Anthea stepped forward and gently detached the old lady's fingers from Irene's. "I'm sure my sister will be very grateful for everything. Shall we have some tea in the drawing room?"

Mrs Holmes blinked slowly, as if waking from a trance, and then smiled up at Anthea. "Of course, dear, that would be lovely."

The butler or footman left silently, presumably to prepare the tea tray, and Anthea calmly led Mrs Holmes away through the back of the entrance hall.

Irene let out a breath that she hadn't realised she was even holding. A firm hand gripped her shoulder, and she turned to see Sherlock standing behind her, offering wordless comfort.

"Mummy…" he said cautiously, and then paused as if the words had become stuck in his throat. "Mummy has certain problems."

"Our mother is a schizophrenic," added Mycroft blandly, causing Irene to look uncertainly between the two brothers. "Don't worry, though," he continued with a humourless smile, "we apparently haven't inherited the right combination of genes to be affected."

"What are you playing at?" demanded Irene, unable to make sense of the bizarre situation she had been landed in.

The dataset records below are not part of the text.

(** * The AVL index of [avl_tree_production.py], embedded and verified

    The file follows the Python module top-down: the exceptions, the keys a
    tree can hold (Python values and their rich comparisons), the node
    container, the rotations and the rebalancing step, the recursive insert
    and delete procedures with the [_size] counter they update, and the
    public methods of [AVLTree].  Then come the vocabulary of the
    specification, the proofs, and the properties of the specification one
    by one.

    After the tree comes its collaborator, [CandidateScoreTracker] of
    [candidate_score_tracker.py]: the dictionary of records, the score tree
    and the domain trees, with the methods that file, remove, rank and list
    candidates.  The last two parts of the file prove further properties of
    the tree module and of the tracker.

    What is left out of the model.  The lock and the logging calls of the
    public methods have no effect on the tree: every method is read as one
    atomic step on the fields [root], [_size], [_max_size] and [_max_depth].
    Python's own limits on memory and on the interpreter stack are not
    modelled; the recursive procedures go as deep as the tree is high.
    [__repr__] and [print_tree] build and print text and are not modelled,
    nor are the methods of the tracker that compute with floating-point
    numbers (percentiles, averages, the score distribution, the report). *)

From Stdlib Require Import ZArith List Lia Bool String Ascii.
From Stdlib Require Import Sorting.Sorted Sorting.Permutation.
From Stdlib Require OrderedTypeEx.
Import ListNotations.
Local Open Scope Z_scope.

(** ** Exceptions *)

(** The three exceptions of the module, and the two built-in ones that the
    statements of the module can raise: [TypeError] from a comparison of
    keys, [AttributeError] from a field access on [None]. *)
Inductive exn : Type :=
| AVLTreeCapacityError
| AVLTreeDepthError
| AVLTreeKeyError
| TypeError
| AttributeError.

(** A Python expression either returns a value or raises. *)
Inductive outcome (A : Type) : Type :=
| Return (a : A)
| Raise (e : exn).

Arguments Return {A} a.
Arguments Raise {A} e.

Definition bind {A B : Type} (c : outcome A) (k : A -> outcome B) : outcome B :=
  match c with
  | Return a => k a
  | Raise e => Raise e
  end.

Notation "x <- c ;; k" := (bind c (fun x => k))
  (at level 61, c at next level, right associativity).

(** ** Keys: Python values and their comparisons *)

(** The values used as keys here: [None], integers, the two infinite floats
    that [is_valid_avl] passes as bounds, strings, tuples (the collaborator
    stores [(score, candidate_id)] pairs) and instances of a class that
    defines no ordering ([object()]).  A finite float orders like the number
    it denotes; the integers stand for the finite numbers. *)
#[warnings="-register-all"]
Inductive value : Type :=
| VNone
| VInt (n : Z)
| VFloatInf (positive : bool)
| VStr (s : string)
| VTuple (items : list value)
| VObject (id : positive).

(** [a == b].  It never raises on these values: values of unrelated types
    are unequal, objects are equal to themselves only. *)
Fixpoint py_eq (a b : value) : bool :=
  match a, b with
  | VNone, VNone => true
  | VInt m, VInt n => m =? n
  | VFloatInf p, VFloatInf q => Bool.eqb p q
  | VStr s, VStr t => String.eqb s t
  | VTuple xs, VTuple ys =>
      (fix eq_items (xs ys : list value) : bool :=
         match xs, ys with
         | [], [] => true
         | x :: xs', y :: ys' => py_eq x y && eq_items xs' ys'
         | _, _ => false
         end) xs ys
  | VObject i, VObject j => Pos.eqb i j
  | _, _ => false
  end.
(** X6: a pixel whose two bands are the same before and after the fire
    (non-negative, not both 0) has a dNBR of 0, and the pixel is
    classified 2, unburned. *)
Theorem unchanged_pixel_is_unburned (b5 b7 : Q) :
  (0 <= b5)%Q -> (0 <= b7)%Q -> (0 < b5 + b7)%Q ->
  (exists v : Q, dNBR b5 b7 b5 b7 = Some v /\ (v == 0)%Q) /\
  burnSeverityPixel b5 b7 b5 b7 = Some 2.
Proof.
  intros H1 H2 H3.
  set (n := ((b5 - b7) / (b5 + b7))%Q).
  assert (Hd : dNBR b5 b7 b5 b7 = Some ((n - n) * 1000)%Q).
  { unfold dNBR. rewrite (normalizedDifference_some b5 b7) by assumption.
    reflexivity. }
  assert (E : ((n - n) * 1000 == 0)%Q) by ring.
  split; [exists ((n - n) * 1000)%Q; split; [exact Hd | exact E] |].
  unfold burnSeverityPixel. rewrite Hd.
  cbn [fmap option_fmap option_map].
  f_equal. rewrite burnSeverity_Q_cases.
  assert (G425 : gt ((n - n) * 1000)%Q 425 = false)
    by (apply gt_Q_false; rewrite E; vm_compute; discriminate).
  assert (G225 : gt ((n - n) * 1000)%Q 225 = false)
    by (apply gt_Q_false; rewrite E; vm_compute; discriminate).
  assert (G100 : gt ((n - n) * 1000)%Q 100 = false)
    by (apply gt_Q_false; rewrite E; vm_compute; discriminate).
  assert (G60 : gt ((n - n) * 1000)%Q (-60) = true)
    by (apply gt_Q_spec; rewrite E; reflexivity).
  now rewrite G425, G225, G100, G60.
Qed.

Lemma unchanged_pixel_is_unburned_witness :
  (exists v : Q, dNBR 9000 3000 9000 3000 = Some v /\ (v == 0)%Q) /\
  burnSeverityPixel 9000 3000 9000 3000 = Some 2.
Proof.
  apply unchanged_pixel_is_unburned; vm_compute; first [discriminate | reflexivity].
Defined.
Lemma count_approvals_app_other (cid : string) (d : database)
  (l : list Approval.t) :
  Forall (fun a => Approval.contract_id a <> cid) l ->
  count_approvals cid (set_approvals (approvals d ++ l) d)
  = count_approvals cid d.
Proof.
  intros H. unfold count_approvals. simpl. rewrite filter_app, length_app.
  assert (E : filter (fun a => Approval.contract_id a =? cid) l = []).
  { induction H as [|a l Ha _ IH]; simpl; [reflexivity|].
    apply String.eqb_neq in Ha. now rewrite Ha. }
  rewrite E. simpl. lia.
Qed.

Lemma decides_existing_counted (aid cid : string) (d : database) :
  decides_existing aid cid d = true -> 0 < count_approvals cid d.
Proof.
  unfold decides_existing, count_approvals. intros H.
  apply existsb_exists in H as (a & Hin & Ha).
  apply andb_true_iff in Ha as [_ Hc].
  assert (Hf : In a (filter (fun a => Approval.contract_id a =? cid)
                            (approvals d)))
    by (apply filter_In; now split).
  destruct (filter _ (approvals d)); [destruct Hf | simpl; lia].
Qed.

Lemma unapproved_kept_by (cid : string) (r : request) (d d' : database) :
  may_leave r d d' ->
  other_than_submit cid r d = true ->
  contract_status cid d = Some "Pending Approval" ->
  count_approvals cid d = 0 ->
  contract_status cid d' = Some "Pending Approval"
  /\ count_approvals cid d' = 0.
Proof.
  intros H Hadm Hst Hcnt.
  destruct r; simpl in H, Hadm;
    repeat match goal with
           | H : _ \/ _ |- _ => destruct H as [H | H]
           | H : exists _, _ |- _ => destruct H as [? H]
           | H : _ = _ /\ _ |- _ => destruct H as [H _]
           end;
    try (subst d'; now split).
  - (* a contract is inserted *)
    subst d'. split; [|exact Hcnt]. now rewrite contract_status_app, Hst.
  - (* another contract is submitted, status committed *)
    apply negb_true_iff, String.eqb_neq in Hadm. subst d'.
    split; [|exact Hcnt].
    rewrite contract_status_update_other by congruence. exact Hst.
  - apply negb_true_iff, String.eqb_neq in Hadm. subst d'.
    unfold submit_committed. split.
    + change (contract_status cid
                (update_contract_status "Pending Approval" contract_id d)
              = Some "Pending Approval").
      rewrite contract_status_update_other by congruence. exact Hst.
    + rewrite count_approvals_app_other; [exact Hcnt|].
      eapply Forall_impl; [|apply pending_rows_contract].
      simpl. intros a ->. exact Hadm.
  - subst d'. split; [exact Hst|]. now rewrite count_approvals_update.
  - apply decides_existing_counted in Hadm.
    assert (Hne : cid <> contract_id) by (intros ->; lia).
    subst d'. unfold approve_committed.
    destruct (Nat.eqb _ _).
    + split.
      * rewrite contract_status_update_other by exact Hne. exact Hst.
      * change (count_approvals cid
                  (update_approval_status "Approved" approval_id d) = 0).
        now rewrite count_approvals_update.
    + split; [exact Hst|]. now rewrite count_approvals_update.
  - apply decides_existing_counted in Hadm.
    assert (Hne : cid <> contract_id) by (intros ->; lia).
    subst d'. unfold reject_committed. split.
    + rewrite contract_status_update_other by exact Hne. exact Hst.
    + change (count_approvals cid
                (update_approval_status "Rejected" approval_id d) = 0).
      now rewrite count_approvals_update.
Qed.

Being whisked away from her work and unceremoniously dumped in this opulent palace deserved at least some sort of explanation.

"Contrary to what my brother might have told you, I'm not arresting either of you. I merely would like the pair of you to have some rest and relaxation…now that everything has been wrapped up."

"Everything has not been wrapped up!" snapped Irene, even as she realised that from this point onwards, Mycroft would want sole control over the operation, in order to keep the actual plot secret. He didn't want the whole of Section D wondering just what the terrorists would gain by setting off an electromagnetic pulser. If intelligence about Mycroft's pacemaker were leaked, his life expectancy would be dramatically reduced – unless he spent the rest of his life in a lead-lined bunker underground.

"You must understand, Irene, that your involvement in this mission has come to an end. Please avail yourself of the respite; perhaps you can ask Mummy for some baby photos of Sherlock…."

Speaking of Sherlock, he had become suspiciously silent all of a sudden. Apparently he didn't want to upset his mother by telling the old lady that they had no intention of getting married, or of staying at this house for a moment longer. Irene realised only now how much Sherlock adored his mother…and simply couldn't bring himself to dispel her misguided notions. He was effectively imprisoned by his concern for her happiness – a beautifully devious move on Mycroft's part, worthy of Machiavelli.

"Listen, Mycroft, I know you want to end this thing without anyone finding out about the terrorists, but you can't proceed as things currently stand. We're still missing something!"

Irene had first noticed the nagging feeling at the back of her mind after briefing the special ops team about her suspicions. The cancellation of the mission had been met with a great deal of opposition, but Lestrade's booming voice had prevailed over the cacophony of protests. Irene and the rest of Section D were not about to become popular with the special ops any time soon, but at least they had gained their co-operation.

One particularly sharp young lieutenant had raised his hand towards the end of the session, frowning in puzzlement.

"From the chatter our analysts have picked up, there's a great deal of excitement about this bomb amongst the subversive elements. If that thing isn't a dirty bomb, the whole scenario doesn't fit."

Now as the adrenaline faded, that stinging sensation of having missed something important returned with a vengeance. Her mentor, Lestrade, had always praised her ability to see things that others overlooked. Her "sixth sense", he had called it: the instinctive feeling that all was not quite right. It was nothing like Sherlock's clear, calculated deductions, in which only his logical thoughts were engaged. Her instincts were much vaguer – a subconscious awareness that couldn't be put into words or analysed – but these instincts had saved her life far too many times to be discounted.

"I assure you, Irene," continued Mycroft politely, "everything will be taken care of."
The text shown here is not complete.